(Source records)
Definition send (m : mailbox) : mailbox * list action :=
  match mb_flight m, mb_queue m with
  | None, _ :: _ => (mkMailbox [] (Some (mb_queue m)), [Sent (mb_queue m)])
  | _, _ => (m, [])
  end.

Definition mstep (e : mevent) (m : mailbox) : mailbox * list action :=
  match e with
  | MAsk c => (mkMailbox (mb_queue m ++ [c]) (mb_flight m), [])
  | MTimer => send m
  | MAnswer r =>
      match mb_flight m, r with
      | Some b, Some d => let '(m', l) := send (mkMailbox (mb_queue m) None) in (m', Served ((fun c => (c, d)) <$> b) :: l)
      | Some b, None => (mkMailbox (mb_queue m) None, [Lost b])
      | None, _ => (m, [])
      end
  | MTick => (m, [])
  end.

Fixpoint mrun (es : list mevent) (m : mailbox) : mailbox * list action :=
  match es with
  | [] => (m, [])
  | e :: es' => let '(m1, l1) := mstep e m in let '(m2, l2) := mrun es' m1 in (m2, l1 ++ l2)
  end.

Definition empty_mailbox : mailbox := mkMailbox [] None.

(** ** The loader as a mailbox *)

Section Refinement.
Context `{LoaderClient}.

Definition flight (w : World) : option (list CbObj) :=
  match loader_xhrs w with (_, XLoader _ c) :: _ => Some c.*2 | _ => None end.
Definition mailbox_of (w : World) : mailbox := mkMailbox (pending w) (flight w).

Definition mevent_of (e : event) (w : World) : mevent :=
  match e with
  | Add ks _ ms g sk => MAsk (mkCbObj ks g sk (next_id (ld_id (w_loader w))) ms)
  | Fire => MTimer
  | Complete a => MAnswer (if failed a then None else an_body a)
  | Tick _ => MTick
  end.

(** What a step of the loader is seen to do, from the worlds before and after it: the callbacks called by it (those new
    in the log), or a request gone from those in flight without a call, and the batch of a request that is new. *)
Definition calls_between (w w' : World) : list (CbObj * Data) := drop (length (called w)) (called w').
Definition gone (w w' : World) : list action :=
  match loader_xhrs w with
  | (x, XLoader _ c) :: _ => if bool_decide (x ∈ (loader_xhrs w').*1) then [] else [Lost c.*2]
  | _ => []
  end.
Definition completed (w w' : World) : list action :=
  match calls_between w w' with [] => gone w w' | calls => [Served calls] end.
Definition started (w w' : World) : list action :=
  if (sy_next_xhr (w_sys w) <? sy_next_xhr (w_sys w'))%nat then [Sent (inflight w')] else [].
Definition actions (w w' : World) : list action := completed w w' ++ started w w'.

*Exercise directions:* Repeat the data verbatim, line after line, leaving nothing out.

*Task response:*
Definition send (m : mailbox) : mailbox * list action :=
  match mb_flight m, mb_queue m with
  | None, _ :: _ => (mkMailbox [] (Some (mb_queue m)), [Sent (mb_queue m)])
  | _, _ => (m, [])
  end.

Definition mstep (e : mevent) (m : mailbox) : mailbox * list action :=
  match e with
  | MAsk c => (mkMailbox (mb_queue m ++ [c]) (mb_flight m), [])
  | MTimer => send m
  | MAnswer r =>
      match mb_flight m, r with
      | Some b, Some d => let '(m', l) := send (mkMailbox (mb_queue m) None) in (m', Served ((fun c => (c, d)) <$> b) :: l)
      | Some b, None => (mkMailbox (mb_queue m) None, [Lost b])
      | None, _ => (m, [])
      end
  | MTick => (m, [])
  end.

Fixpoint mrun (es : list mevent) (m : mailbox) : mailbox * list action :=
  match es with
  | [] => (m, [])
  | e :: es' => let '(m1, l1) := mstep e m in let '(m2, l2) := mrun es' m1 in (m2, l1 ++ l2)
  end.

Definition empty_mailbox : mailbox := mkMailbox [] None.

(** ** The loader as a mailbox *)

Section Refinement.
Context `{LoaderClient}.

Definition flight (w : World) : option (list CbObj) :=
  match loader_xhrs w with (_, XLoader _ c) :: _ => Some c.*2 | _ => None end.
Definition mailbox_of (w : World) : mailbox := mkMailbox (pending w) (flight w).

Definition mevent_of (e : event) (w : World) : mevent :=
  match e with
  | Add ks _ ms g sk => MAsk (mkCbObj ks g sk (next_id (ld_id (w_loader w))) ms)
  | Fire => MTimer
  | Complete a => MAnswer (if failed a then None else an_body a)
  | Tick _ => MTick
  end.

(** What a step of the loader is seen to do, from the worlds before and after it: the callbacks called by it (those new
    in the log), or a request gone from those in flight without a call, and the batch of a request that is new. *)
Definition calls_between (w w' : World) : list (CbObj * Data) := drop (length (called w)) (called w').
Definition gone (w w' : World) : list action :=
  match loader_xhrs w with
  | (x, XLoader _ c) :: _ => if bool_decide (x ∈ (loader_xhrs w').*1) then [] else [Lost c.*2]
  | _ => []
  end.
Definition completed (w w' : World) : list action :=
  match calls_between w w' with [] => gone w w' | calls => [Served calls] end.
Definition started (w w' : World) : list action :=
  if (sy_next_xhr (w_sys w) <? sy_next_xhr (w_sys w'))%nat then [Sent (inflight w')] else [].
Definition actions (w w' : World) : list action := completed w w' ++ started w w'.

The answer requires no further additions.